Question

A 0.629 g sample of a diprotic acid is dissolved in water and titrated with 0.270 M NaOH. What is the molar mass of the acid if 36.4 mL of the NaOH solution is required to neutralize the sample? Assume the volume of NaOH corresponds to the second equivalence point. A flask with a solution sits on the base of a ring stand.
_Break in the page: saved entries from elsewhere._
Lemma compress_all_length bs h :
  length h = 8%nat → length (foldl SHA256.compress h bs) = 8%nat.
Proof.
  revert h. induction bs as [|b bs IH]; intros h Hh; [done|].
  simpl. by apply IH, compress_length.
Qed.

Lemma be_bytes_length k n : length (SHA256.be_bytes k n) = k.
Proof. induction k as [|k IH]; simpl; [done|]. by rewrite IH. Qed.

Lemma be_bytes_range k n :
  Forall (λ b, 0 ≤ b < 256) (SHA256.be_bytes k n).
Proof.
  induction k as [|k IH]; simpl; constructor; [|done].
  change 0xff with (Z.ones 8). rewrite Z.land_ones by lia.
  change (2 ^ 8) with 256. apply Z.mod_pos_bound. lia.
Qed.

Lemma join_length {A} (n : nat) (ls : list (list A)) :
  Forall (λ l, length l = n) ls → length (mjoin ls) = (n * length ls)%nat.
Proof.
  induction 1 as [|l ls Hl _ IH]; simpl; [lia|].
  rewrite length_app, IH, Hl. lia.
Qed.

Lemma join_Forall {A} (P : A → Prop) (ls : list (list A)) :
  Forall (Forall P) ls → Forall P (mjoin ls).
Proof.
  induction 1 as [|l ls Hl _ IH]; simpl; [constructor|].
  by apply Forall_app.
Qed.

Lemma digest_length msg : length (SHA256.digest msg) = 32%nat.
Proof.
  unfold SHA256.digest. erewrite (join_length 4).
  - rewrite length_fmap, compress_all_length; done.
  - apply Forall_fmap, Forall_true. intros w. apply be_bytes_length.
Qed.

Lemma digest_range msg : Forall (λ b, 0 ≤ b < 256) (SHA256.digest msg).
Proof.
  unfold SHA256.digest. apply join_Forall, Forall_fmap, Forall_true.
  intros w. apply be_bytes_range.
Qed.

Lemma hex_digit_hex n : 0 ≤ n < 16 → hex_char (SHA256.hex_digit n) = true.
Proof.
  intros Hn. unfold SHA256.hex_digit, hex_char.
  destruct (n <? 10) eqn:E.
  - apply Z.ltb_lt in E. apply orb_true_iff. left.
    apply andb_true_iff. split; [apply Z.leb_le|apply Z.leb_le]; lia.
  - apply Z.ltb_ge in E. apply orb_true_iff. right.
    apply andb_true_iff. split; [apply Z.leb_le|apply Z.leb_le]; lia.
Qed.

Lemma hexdigest_length msg : length (SHA256.hexdigest msg) = 64%nat.
Proof.
  unfold SHA256.hexdigest. erewrite (join_length 2).
  - by rewrite length_fmap, digest_length.
  - by apply Forall_fmap, Forall_true.
Qed.

Lemma hexdigest_hex msg :
  Forall (λ c, hex_char c = true) (SHA256.hexdigest msg).
Proof.
  unfold SHA256.hexdigest. apply join_Forall, Forall_fmap.
  eapply Forall_impl; [apply digest_range|].
  intros b Hb. simpl in *. repeat constructor.
  - apply hex_digit_hex. rewrite Z.shiftr_div_pow2 by lia.
    change (2 ^ 4) with 16.
    split; [apply Z.div_pos; lia|apply Z.div_lt_upper_bound; lia].
  - apply hex_digit_hex. change 0xf with (Z.ones 4).
    rewrite Z.land_ones by lia. change (2 ^ 4) with 16.
    apply Z.mod_pos_bound. lia.
Qed.

End SHA256Facts.

Module UTF8Facts.

Lemma encode_cp_scalar c : is_Some (UTF8.encode_cp c) ↔ scalar_value c = true.
Proof.
  unfold UTF8.encode_cp, scalar_value.
  rewrite orb_true_iff, !andb_true_iff, !Z.leb_le, !Z.ltb_lt.
  repeat case_match;
    repeat match goal with
           | H : (_ <? _) = true |- _ => apply Z.ltb_lt in H
           | H : (_ <? _) = false |- _ => apply Z.ltb_ge in H
           | H : (_ && _) = true |- _ => apply andb_true_iff in H as [? ?]
           | H : (_ <=? _) = true |- _ => apply Z.leb_le in H
           | H : (_ && _) = false |- _ => apply andb_false_iff in H as [?|?]
           | H : (_ <=? _) = false |- _ => apply Z.leb_gt in H
           end;
    (split; intros Hs;
     [first [by destruct Hs as [? [=]] | lia]
     |first [by eexists | exfalso; lia]]).
Qed.

Lemma encode_scalar s :
  is_Some (UTF8.encode s) ↔ Forall (λ c, scalar_value c = true) s.
Proof.
  induction s as [|c s IH]; simpl.
  - split; [constructor|by eexists].
  - rewrite Forall_cons, <- IH, <- encode_cp_scalar.
    destruct (UTF8.encode_cp c), (UTF8.encode s); split;
      try (by intros [? ?]); try (by intros [[? ?] [? ?]]);
      try (by intros; split; eexists); by eexists.
Qed.

End UTF8Facts.

(** X5. Whenever [get_sha256] returns, the result is 64 characters long and
    every character is one of [0-9a-f]. *)
Theorem get_sha256_format `{Unicode} (sentence hash : pystr) :
  get_sha256 sentence = Return hash →
  length hash = 64%nat ∧ Forall (λ c, hex_char c = true) hash.
Proof.
  unfold get_sha256. destruct (UTF8.encode (lower sentence)); [|done].
  intros [= <-]. split.
  - apply SHA256Facts.hexdigest_length.
  - apply SHA256Facts.hexdigest_hex.
Qed.

Lemma get_sha256_format_witness :
  ∃ hash,
    get_sha256 (py "Hello") = Return hash
    ∧ length hash = 64%nat ∧ Forall (λ c, hex_char c = true) hash.
Proof.
  destruct (get_sha256 (py "Hello")) as [hash|e] eqn:Hhash.
  - exists hash. split; [reflexivity|].
    exact (get_sha256_format (py "Hello") hash Hhash).
  - exfalso. revert Hhash. vm_compute. discriminate.
Defined.

(** X6. [get_sha256] returns exactly when every character of the lowercased
    sentence is a Unicode scalar value; otherwise, for instance when one is a
    lone surrogate, it raises [UnicodeEncodeError], and so does
    [create_properties]. *)
Theorem get_sha256_raises_iff `{Unicode} (sentence : pystr) :
  (is_Some (returned (get_sha256 sentence))
   ↔ Forall (λ c, scalar_value c = true) (lower sentence))
  ∧ (¬ Forall (λ c, scalar_value c = true) (lower sentence) →
     get_sha256 sentence = Raise UnicodeEncodeError
     ∧ create_properties sentence = Raise UnicodeEncodeError).
Proof.
  pose proof (UTF8Facts.encode_scalar (lower sentence)) as Henc.
  unfold create_properties, get_sha256.
  destruct (UTF8.encode (lower sentence)) as [bytes|]; simpl.
  - split; [split; [by intros _; apply Henc|by eexists]|].
    intros Hns. destruct Hns. by apply Henc.
  - split; [|done]. split; [by intros [? ?]|].
    intros Hs. by apply Henc in Hs as [? ?].
Qed.

Lemma get_sha256_raises_iff_witness :
  ¬ Forall (λ c, scalar_value c = true) (lower [0x61; 0xd800])
  ∧ get_sha256 [0x61; 0xd800] = Raise UnicodeEncodeError
  ∧ create_properties [0x61; 0xd800] = Raise UnicodeEncodeError.
Proof.
  assert (¬ Forall (λ c, scalar_value c = true) (lower [0x61; 0xd800]))
    as Hns.
  { intros Hs. apply Forall_cons in Hs as [_ Hs].
    apply Forall_cons in Hs as [Hs _]. discriminate Hs. }
  split; [exact Hns|].
  destruct (get_sha256_raises_iff [0x61; 0xd800]) as [_ Hraise].
  exact (Hraise Hns).
Defined.

(** ** Folding before the analysis *)

Section Folding.
Context `{Unicode}.

Lemma get_is_palindrome_folded s :
  get_is_palindrome (lower s) = get_is_palindrome s.
Proof. unfold get_is_palindrome. by rewrite lower_idemp. Qed.

Lemma get_unique_characters_folded s :
  get_unique_characters (lower s) = get_unique_characters s.
Proof. unfold get_unique_characters. by rewrite lower_idemp. Qed.

Lemma get_word_count_folded s : get_word_count (lower s) = get_word_count s.
Proof. unfold get_word_count. by rewrite lower_idemp. Qed.

Lemma get_character_frequency_map_folded s :
  get_character_frequency_map (lower s) = get_character_frequency_map s.
Proof. unfold get_character_frequency_map. by rewrite lower_idemp. Qed.

End Folding.

(** X7. Analysing the lowercased sentence, as [create_string] does, gives
    the properties of the sentence itself except for [length], which is
    that of the lowercased sentence; one analysis raises when the other
    does. *)
Theorem create_properties_folded `{Unicode} (sentence : pystr) :
  match create_properties sentence, create_properties (lower sentence) with
  | Return p, Return p' =>
      PropertiesModel.length p = len sentence
      ∧ p' = {| PropertiesModel.length := len (lower sentence);
                PropertiesModel.is_palindrome :=
                  PropertiesModel.is_palindrome p;
                PropertiesModel.unique_characters :=
                  PropertiesModel.unique_characters p;
                PropertiesModel.word_count := PropertiesModel.word_count p;
                PropertiesModel.sha256_hash := PropertiesModel.sha256_hash p;
                PropertiesModel.character_frequency_map :=
                  PropertiesModel.character_frequency_map p |}
  | Raise e, Raise e' => e = e'
  | _, _ => False
  end.
Proof.
  unfold create_properties. rewrite get_sha256_folded.
  rewrite get_is_palindrome_folded, get_unique_characters_folded,
    get_word_count_folded, get_character_frequency_map_folded.
  by destruct (get_sha256 sentence).
Qed.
A buret filled with liquid is suspended above the flask by the ring stand. molar mass: g/mol

Answer 1

Answer: The molar mass of acid is 127.97 g/mol

Step-by-step explanation:

To calculate the number of moles for given molarity, we use the equation:

`\text{Molarity of the solution}=\frac{\text{Moles of solute}* 1000}{\text{Volume of solution (in L)}}`

Molarity of NaOH solution = 0.270 M

Volume of solution = 36.4 mL

Putting values in above equation, we get:

`0.270M=\frac{\text{Moles of NaOH}* 1000}{36.4}\\\\\text{Moles of NaOH}=(0.270* 36.4)/(1000)=0.00983mol`

The chemical equation for the reaction of NaOH and diprotic acid follows:

`2NaOH+H_2X\rightarrow 2NaX+2H_2O`

By Stoichiometry of the reaction:

2 moles of NaOH reacts with 1 mole of diprotic acid

So, moles of diprotic acid =
`(0.00983)/(2)=0.004915moles`

To calculate the number of moles, we use the equation:

`\text{Number of moles}=\frac{\text{Given mass}}{\text{Molar mass}}`

Mass of acid = 0.629 g

Moles of acid = 0.004915 moles

Putting values in above equation, we get:

`0.004915mol=\frac{0.629g}{\text{Molar mass of acid}}\\\\\text{Molar mass of acid}=(0.629g)/(0.004915mol)=127.97g/mol`

Hence, the molar mass of acid is 127.97 g/mol